Nova titular da DAI relata cenário preocupante de violência contra crianças e adolescentes
Com passagens marcantes pela Delegacia Especial de Atendimento à Mulher (DEAM), ela agora lida com uma realidade que descreve como ainda mais complexa e sensível
A delegada Clécia Vasconcelos assumiu recentemente a titularidade da DAI – Delegacia para o Adolescente Infrator – em Feira de Santana, e compartilhou em entrevista ao De Olho na Cidade o desafio e a gravidade da nova missão. Com passagens marcantes pela Delegacia Especial de Atendimento à Mulher (DEAM), ela agora lida com uma realidade que descreve como ainda mais complexa e sensível: a violência que atinge crianças e adolescentes, muitas vezes dentro do próprio lar.
“Me surpreendi ao assumir a DAI. Esperava encontrar mais ocorrências envolvendo adolescentes como autores de infrações, mas o que vemos é um número alarmante de adolescentes e crianças como vítimas de violência. É um trabalho que exige mais do que preparo jurídico; exige entrega humana”, relatou a delegada.
Segundo Dra.

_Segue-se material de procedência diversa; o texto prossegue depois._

(** * Image compressor / converter: a shallow embedding of the core engine

    Source files embedded here:
    - [src/core/format_handler.py]  ([generate_unique_filename], [FormatHandler])
    - [src/core/compression_engine.py]  ([CompressionEngine])
    - [src/utils/history_manager.py]  ([HistoryManager])

    Python values are modelled as follows.
    - [str] is [string]; all characters the code inspects (path separators,
      dots, the extensions of the format table) are ASCII, and bytes above 127
      are carried through unchanged by [lower]/[upper].
    - [int] is [Z]; [float] is the kernel's binary64 [float], except inside
      Pillow's [thumbnail], where a binary64 value is the rational it denotes
      and every operation rounds to the nearest value of 53 significant bits
      ([Module Binary64]).
    - a result dictionary is a [gmap string pyval].
    - the file system is a finite map from paths to file contents, threaded
      explicitly together with the clock ([world]).
    - exceptions are values of an error monad; only the text [str(e)] is kept.
    - Pillow, ReportLab and Wand are outside the repository: their codecs are
      an interface ([Backend]); the pieces of Pillow whose behaviour the engine
      relies on (modes, sizes, [thumbnail], [paste]) are written out in
      [Module PIL]. *)

From Stdlib Require Import ZArith QArith Qround Qabs Qpower Lqa Floats Uint63 Ascii String DecimalString.
From Stdlib Require Qcanon.
From Stdlib.Strings Require Import Byte.
From stdpp Require Import base strings gmap list.
From Equations Require Import Equations.

Set Warnings "-register-all".

Open Scope string_scope.
Open Scope Z_scope.

(** ** Python strings *)

Module PyStr.

Definition lower_ascii (c : ascii) : ascii :=
  let n := N_of_ascii c in
  if ((65 <=? n) && (n <=? 90))%N then ascii_of_N (n + 32) else c.

Definition upper_ascii (c : ascii) : ascii :=
  let n := N_of_ascii c in
  if ((97 <=? n) && (n <=? 122))%N then ascii_of_N (n - 32) else c.

Fixpoint map_chars (f : ascii -> ascii) (s : string) : string :=
  match s with
  | EmptyString => EmptyString
  | String c s' => String (f c) (map_chars f s')
  end.

(** [s.lower()] and [s.upper()] *)
Definition lower : string -> string := map_chars lower_ascii.
Definition upper : string -> string := map_chars upper_ascii.

(** [s.rfind(c)] for a one-character [c]: the last index, or [-1] *)
Fixpoint rfind_from (c : ascii) (s : string) (i last : Z) : Z :=
  match s with
  | EmptyString => last
  | String a s' => rfind_from c s' (i + 1) (if Ascii.eqb a c then i else last)
  end.

Definition rfind (c : ascii) (s : string) : Z := rfind_from c s 0 (-1).

(** [s[:k]] and [s[k:]] for [0 <= k] *)
Fixpoint take (n : nat) (s : string) : string :=
  match n, s with
  | S n', String c s' => String c (take n' s')
  | _, _ => EmptyString
  end.

Fixpoint drop (n : nat) (s : string) : string :=
  match n, s with
  | S n', String _ s' => drop n' s'
  | _, _ => s
  end.
(** * OpenShift Origin master: API version registry and master assembly

    A shallow embedding of two Go packages of the repository:

    - [pkg/api/latest]: the table of API versions ([Versions],
      [InterfacesFor]) and the REST mapping registration done by [init];
    - package [origin] (the master): [authorizationFilter], [forbidden],
      [ensureComponentAuthorizationRules], [InstallProtectedAPI] and the
      handler chain assembled by [Run].

    Go values are modelled as follows.  A [string] is a sequence of bytes
    ([String.string]).  A nilable pointer or interface value is an
    [option].  A Go [map] is a [gmap].  A Go function with several results
    returns a tuple.  Code that mutates shared state (the response writer,
    the request context map, the etcd registry) is written in state-passing
    style over an explicit state record. *)

From Stdlib Require Import ZArith Ascii String List Lia Bool.
From stdpp Require Import base option list strings gmap fin_maps.

Local Open Scope Z_scope.

(** ** Go runtime: strings, errors, formatting *)

Module strings.

(** [strings.HasPrefix(s, prefix)]. *)
Fixpoint HasPrefix (s prefix : string) : bool :=
  match prefix, s with
  | EmptyString, _ => true
  | String _ _, EmptyString => false
  | String p prefix', String c s' => Ascii.eqb c p && HasPrefix s' prefix'
  end.

(** [strings.Contains(s, substr)]: [substr] occurs somewhere in [s]. *)
Fixpoint Contains (s substr : string) : bool :=
  HasPrefix s substr ||
  match s with
  | EmptyString => false
  | String _ s' => Contains s' substr
  end.

(** [strings.Join(a, sep)]. *)
Fixpoint Join (a : list string) (sep : string) : string :=
  match a with
  | [] => ""
  | [x] => x
  | x :: rest => x +:+ sep +:+ Join rest sep
  end.

End strings.

(** The propositional reading of [strings.Contains]: the text splits around
    an occurrence of the fragment. *)
Definition occurs_in (substr s : string) : Prop :=
  exists before after : string, s = before +:+ substr +:+ after.

(** Go's [error] interface.  Values are compared by identity ([==]) only
    against the sentinel [authorizer.ErrNoStandardParts]; every other error
    value is known by its [Error()] text. *)
Inductive error : Type :=
| ErrNoStandardParts
| errorString (text : string).

Definition is_ErrNoStandardParts (e : error) : bool :=
  match e with
  | ErrNoStandardParts => true
  | errorString _ => false
  end.

(** ** Package [latest] *)

Module Latest.

(** [const Version = "v1beta1"], [const OldestVersion = "v1beta1"]. *)
Definition Version : string := "v1beta1".
Definition OldestVersion : string := "v1beta1".

(** [var Versions = []string{"v1beta1"}]. *)
Definition Versions : list string := ["v1beta1"].

(** The three collaborators bundled per version.  They are opaque values
    of other packages; the model only keeps which one is which. *)
Inductive Codec : Type := v1beta1_Codec.
Inductive ObjectConvertor : Type := api_Scheme.
Inductive MetadataAccessor : Type := accessor.

(** [kmeta.VersionInterfaces]. *)
Record VersionInterfaces : Type := {
  vi_Codec : Codec;
  vi_ObjectConvertor : ObjectConvertor;
  vi_MetadataAccessor : MetadataAccessor
}.

(** The text built by
    [fmt.Errorf("unsupported storage version: %s (valid: %s)", ...)]. *)
Definition unsupportedVersionText (version : string) : string :=
  "unsupported storage version: " +:+ version +:+
  " (valid: " +:+ strings.Join Versions ", " +:+ ")".
(** * Corretor: a frequency-weighted spelling corrector (corretor.py)

    A shallow embedding of [corretor.py] and the properties of its
    specification.  Python strings are sequences of Unicode code points and
    are modelled as lists of [N]; a [set] is a [gset], the [Counter] holding
    the vocabulary is an association list in insertion order (the order in
    which Python iterates a dict). *)

From Stdlib Require Import Ascii QArith.
From stdpp Require Import gmap list strings.

Open Scope nat_scope.

(** Python [str]: a sequence of code points. *)
Abbreviation str := (list N).

(** ** String literals

    The code points of a Rocq string literal, one per byte: enough to write
    ASCII words; accented letters are written as numbers. *)
Fixpoint lit (s : string) : str :=
  match s with
  | EmptyString => []
  | String c s' => N_of_ascii c :: lit s'
  end.

(** * Distance metric: [edit_distance] *)

Module Distance.

(** Python's [min] of three numbers. *)
Definition min3 (x y z : nat) : nat := Nat.min (Nat.min x y) z.

(** The inner loop body, for column [j]:
    [cur[j] = min(prev[j] + 1, cur[j - 1] + 1, prev[j - 1] + cost)]. *)
Definition inner_step (ai : N) (b : str) (prev cur : list nat) (j : nat)
  : list nat :=
  let cost := if decide (ai = b !!! (j - 1)) then 0 else 1 in
  <[ j := min3 (prev !!! j + 1) (cur !!! (j - 1) + 1)
            (prev !!! (j - 1) + cost) ]> cur.

(** The outer loop body, for row [i]; the state is the pair [(prev, cur)],
    and the two buffers are swapped at the end of the row. *)
Definition outer_step (a b : str) (nb : nat) (st : list nat * list nat)
  (i : nat) : list nat * list nat :=
  let '(prev, cur) := st in
  let cur := <[ 0 := i ]> cur in
  let ai := a !!! (i - 1) in
  let cur := foldl (inner_step ai b prev) cur (seq 1 nb) in
  (cur, prev).

(** [edit_distance(a, b)]: the early exits, then the two-row table.  Every
    index read or written lies inside the buffers, which keep length
    [nb + 1] (lemma [rows_length]). *)
Definition edit_distance (a b : str) : nat :=
  if decide (a = b) then 0
  else
    let na := length a in
    let nb := length b in
    if decide (na = 0) then nb
    else if decide (nb = 0) then na
    else
      let prev := seq 0 (nb + 1) in
      let cur := replicate (nb + 1) 0 in
      let '(prev, _) := foldl (outer_step a b nb) (prev, cur) (seq 1 na) in
      prev !!! nb.

(** ** The specification: single-character edits

    One insertion, deletion or substitution of a character, anywhere in the
    string, and [n] of them in a row. *)
Inductive one_edit : str -> str -> Prop :=
| edit_insert l c r : one_edit (l ++ r) (l ++ c :: r)
| edit_delete l c r : one_edit (l ++ c :: r) (l ++ r)
| edit_substitute l c d r : one_edit (l ++ c :: r) (l ++ d :: r).

Inductive edits : nat -> str -> str -> Prop :=
| edits_0 a : edits 0 a a
| edits_S n a b c : one_edit a b -> edits n b c -> edits (S n) a c.
(** X14: [addEntry] returns the store untouched exactly for the texts made
    of white space only; any other text makes it attempt a save, even when
    the text is already the newest entry. *)
Theorem addEntry_noop_iff_blank :
  forall (t : jsstring) (now : Z) (uuid : string) (saveOk returnedLast : bool)
         (s : Store),
    addEntry MAX_HISTORY_ITEMS t now uuid saveOk returnedLast s = s <->
    forallb isWhiteSpace t = true.
Proof.
  intros t now uuid ok rl s. rewrite <- isBlank_whitespace.
  unfold addEntry. destruct (isBlank t); split; auto; try discriminate.
  intros H. exfalso.
  assert (He : List.length (effects s) < List.length (effects s)).
  { rewrite <- H at 2. destruct rl; cbn [effects setHistory];
      rewrite saveHistory_effects, length_app; simpl; lia. }
  lia.
Qed.

End HookFacts.

(** * Properties of [App] and [ClipboardItemCard] *)

Lemma startsWith_refl (s : jsstring) : startsWith s s = true.
Proof.
  induction s as [|c s IH]; simpl; auto. now rewrite N.eqb_refl.
Qed.

Lemma includes_refl (s : jsstring) : includes s s = true.
Proof. destruct s; simpl; auto. now rewrite N.eqb_refl, startsWith_refl. Qed.

(** X15: [handleCopyToClipboard] shows the "Copied" banner according to
    the error value from before the copy, not to how the copy went: with
    no earlier error the banner is shown even when [writeText] failed (and
    the error is then set), and with an earlier error in place a copy that
    succeeded is not confirmed.  Neither the history nor the storage cell
    is touched, and the clipboard holds the text exactly when the write
    succeeded. *)
Theorem handleCopyToClipboard_banner :
  forall (t : jsstring) (writeOk : bool) (p : Page),
    showCopiedNotification (handleCopyToClipboard t writeOk p)
    = (noError (error (manager p)) || showCopiedNotification p)%bool /\
    clipboardText (handleCopyToClipboard t writeOk p)
    = (if writeOk then t else clipboardText p) /\
    error (manager (handleCopyToClipboard t writeOk p))
    = (if writeOk then error (manager p) else Some copyError) /\
    history (manager (handleCopyToClipboard t writeOk p))
    = history (manager p) /\
    localStorage (manager (handleCopyToClipboard t writeOk p))
    = localStorage (manager p).
Proof.
  intros t w p. unfold handleCopyToClipboard, copyToSystemClipboard.
  destruct (noError (error (manager p))), w; cbn; auto.
Qed.

Section ComponentFacts.
Variable MAX_HISTORY_ITEMS : nat.

(** X16: once a save has failed, the copy banner stays as it is: the save
    error is never cleared by the operations that follow, so a later copy
    is not confirmed even when it succeeds. *)
Theorem no_copy_banner_after_failed_save :
  forall (o : Op) (s : Store) (t : jsstring) (writeOk : bool) (p : Page),
    mutating o = true ->
    step MAX_HISTORY_ITEMS o false s <> s ->
    manager p = step MAX_HISTORY_ITEMS o false s ->
    showCopiedNotification (handleCopyToClipboard t writeOk p)
    = showCopiedNotification p /\
    clipboardText (handleCopyToClipboard t writeOk p)
    = (if writeOk then t else clipboardText p).
Proof.
  intros o s t w p Hm Hne Hp.
  assert (He : error (manager p) = Some saveError).
  { rewrite Hp. destruct o as [x now uuid rl|i| |i|]; simpl step in *;
      try discriminate Hm.
    - unfold addEntry in *. destruct (isBlank x); [congruence|].
      destruct rl; reflexivity.
    - reflexivity.
    - unfold clearHistory. destruct (existsb _ _); reflexivity.
    - destruct (togglePinEntry_cases i false s)
        as [Ht|(l1 & e & l2 & _ & _ & Ht)]; [congruence|].
      rewrite Ht. reflexivity. }
  unfold handleCopyToClipboard, copyToSystemClipboard. rewrite He.
  destruct w; cbn; auto.
Qed.

Lemma addEntry_text_present (t : jsstring) (now : Z) (uuid : string)
    (ok rl : bool) (s : Store) :
  NoDup (map text (history s)) -> isBlank t = false ->
  1 <= MAX_HISTORY_ITEMS ->
  NoDup (map text
           (history (addEntry MAX_HISTORY_ITEMS t now uuid ok rl s))) /\
  exists e,
    In e (history (addEntry MAX_HISTORY_ITEMS t now uuid ok rl s)) /\
    text e = t /\ timestamp e = now.
Proof.
  intros Hnd Hb Hcap. rewrite addEntry_history, Hb.
  set (final := addEntryFinal MAX_HISTORY_ITEMS t now uuid (history s)).
  assert (Hperm : Permutation (if rl then final else sortHistory final) final).
  { destruct rl; [reflexivity | apply sortHistory_perm]. }
  split.
  - eapply Permutation_NoDup.
    + symmetry. apply Permutation_map, Hperm.
    + now apply addEntryFinal_NoDup_text.
  - destruct (addEntryFinal_capUnpinned MAX_HISTORY_ITEMS t now uuid (history s))
      as [(l1 & x & l2 & _ & Hx & _ & Hfin)|[_ Hfin]]; fold final in Hfin.
    + exists (withTimestamp x now). repeat split; auto.
      apply (Permutation_in _ (Permutation_sym Hperm)).
      rewrite Hfin. apply capUnpinned_head. now right.
    + exists {| id := uuid; text := t; timestamp := now; pinned := false |}.
      repeat split.
      apply (Permutation_in _ (Permutation_sym Hperm)).
      rewrite Hfin. apply capUnpinned_head. now right.
Qed.

(** X17: the effect that reads the clipboard when loading ends.  Without
    access it only sets the matching error and leaves the history alone.
    With access and a text that is not blank, the history afterwards holds
    exactly one entry with the clipboard text (texts being distinct before
    and the cap positive); a blank text changes nothing, and so does the
    text of the newest unpinned entry: that entry is not even restamped. *)
Theorem readClipboardAndAdd_outcomes :
  forall (access : ClipboardAccess) (now : Z) (uuid : string)
         (saveOk returnedLast : bool) (p : Page),
    (access <> Granted ->
     history (manager (readClipboardAndAdd MAX_HISTORY_ITEMS access now uuid
                         saveOk returnedLast p))
     = history (manager p) /\
     error (manager (readClipboardAndAdd MAX_HISTORY_ITEMS access now uuid
                       saveOk returnedLast p))
     = Some (match access with
             | ApiMissing => apiError
             | NotAllowed => permissionError
             | _ => readError
             end)) /\
    (isBlank (clipboardText p) = true ->
     readClipboardAndAdd MAX_HISTORY_ITEMS Granted now uuid
       saveOk returnedLast p = p) /\
    (forall item rest,
        filter (fun item => negb (pinned item)) (history (manager p))
        = item :: rest ->
        text item = clipboardText p ->
        readClipboardAndAdd MAX_HISTORY_ITEMS Granted now uuid
          saveOk returnedLast p = p) /\
    (NoDup (map text (history (manager p))) ->
     isBlank (clipboardText p) = false ->
     1 <= MAX_HISTORY_ITEMS ->
     NoDup (map text
              (history (manager (readClipboardAndAdd MAX_HISTORY_ITEMS Granted
                                   now uuid saveOk returnedLast p)))) /\
     exists e,
       filter (fun x => jsstring_eqb (text x) (clipboardText p))
         (history (manager (readClipboardAndAdd MAX_HISTORY_ITEMS Granted
                              now uuid saveOk returnedLast p)))
       = [e]).
Proof.
  intros access now uuid ok rl p.
  assert (Hfind : forall l item rest,
             filter (fun item => negb (pinned item)) l = item :: rest ->
             find (fun item => negb (pinned item)) l = Some item).
  { induction l as [|x l IH]; simpl; intros item rest H; [discriminate|].
    destruct (negb (pinned x)); [now injection H as -> _ | eauto]. }
  split; [|split; [|split]].
  - intros Hacc. destruct access; cbn; auto. congruence.
  - intros Hb. unfold readClipboardAndAdd. now rewrite Hb.
  - intros item rest Hf Ht. unfold readClipboardAndAdd.
    destruct (isBlank (clipboardText p)); auto. cbn [negb].
    rewrite (Hfind _ _ _ Hf), Ht.
    replace (jsstring_eqb (clipboardText p) (clipboardText p)) with true;
      [reflexivity|].
    symmetry. now apply jsstring_eqb_eq.
  - intros Hnd Hb Hcap.
    assert (Hone : forall l e,
               NoDup (map text l) -> In e l -> text e = clipboardText p ->
               exists e0,
                 filter (fun x => jsstring_eqb (text x) (clipboardText p)) l
                 = [e0]).
    { intros l e Hl He Ht. exists e. rewrite <- Ht.
      now apply filter_text_unique. }
    destruct (@addEntry_text_present (clipboardText p) now uuid ok rl
                (manager p) Hnd Hb Hcap) as (Hnd' & e & He & Ht & _).
    unfold readClipboardAndAdd. rewrite Hb. cbn [negb].
    destruct (find _ (history (manager p))) as [item|] eqn:Hitem.
    + destruct (jsstring_eqb (text item) (clipboardText p)) eqn:Heq; cbn [negb].
      * split; auto. apply find_some in Hitem as [Hin _].
        apply jsstring_eqb_eq in Heq. eauto.
      * cbn [manager withManager]. eauto.
    + cbn [manager withManager]. eauto.
Qed.
(** * Batch engine of [run_flash_searcher_mm.py]: a shallow embedding

    The development follows the source file top-down:

    - [Py]       : the fragment of Python's data model the engine touches
                   (JSON-shaped values, dictionaries in insertion order,
                   exceptions, truthiness, hashing);
    - [Json]     : [json.dump] / [json.load] on token streams;
    - [Engine]   : the files, [process_item], [safe_write] and [main], with
                   the external collaborators (model client, inspection
                   tools, agent) taken as the fields of a [World] and the
                   completion order of the pool as a schedule;
    - [Store]    : what it means for the output store to hold records;
    - [Entry]    : the path resolution of the command line entry;
    - [Validate] : the report tool of [validate.py], the chat model taken
                   as the field of a [Judge];
    - [Examples] : stub collaborators and small inputs;
    - facts about the data model, the printer and the parser;
    - the properties of the worker task, the result sink, the completion
      ledger and whole runs, and their instances on the examples;
    - the growth of the store, the edges of a run, the resume, the entry
      and the report tool, and their instances. *)

From Stdlib Require Import ZArith String Ascii List Lia Permutation.
From stdpp Require Import base option list gmap strings sets.
From Stdlib Require Import DecimalString.

Local Open Scope Z_scope.
Local Open Scope string_scope.
Local Open Scope list_scope.

(* ===================================================================== *)
(** ** Python values, exceptions and results *)
(* ===================================================================== *)

Module Py.

(** Objects that [json.load] can produce.  Numbers are integers; a [dict]
    keeps its pairs in insertion order, keys are strings. *)
#[warnings="-register-all"]
Inductive value : Type :=
| VNone
| VBool (b : bool)
| VInt (n : Z)
| VStr (s : string)
| VList (l : list value)
| VDict (d : list (string * value)).

Abbreviation dict := (list (string * value)).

Clécia, casos de abuso sexual, automutilação, tentativas de suicídio e negligência familiar têm chegado à delegacia com frequência preocupante.
“Estamos diante de uma degradação dos valores familiares. Muitos adolescentes estão sendo violentados dentro de casa, por pessoas próximas, como pais, padrastos, tios e vizinhos e o pior: às vezes nem encontram apoio da própria mãe”, afirmou.
Ela destaca que o maior número de denúncias vem das escolas, que identificam mudanças de comportamento nos alunos.
“A escola tem sido nossa maior parceira. São os professores que muitas vezes percebem algo errado e acionam os órgãos competentes”, afirmou.
A delegada relatou casos que marcaram seus primeiros dois meses à frente da unidade. Um deles envolve uma adolescente abusada por anos pelo patrão da mãe, que, ao descobrir o crime, foi demitida e agora enfrenta dificuldades para sustentar a filha, que apresenta tentativas de suicídio.
“Essa mãe não pode sair para trabalhar porque a filha não pode ficar sozinha. Falta política pública para amparar situações como essa. A menina precisa de acompanhamento psicológico frequente, mas nem sempre há estrutura suficiente para atendê-la”, explicou.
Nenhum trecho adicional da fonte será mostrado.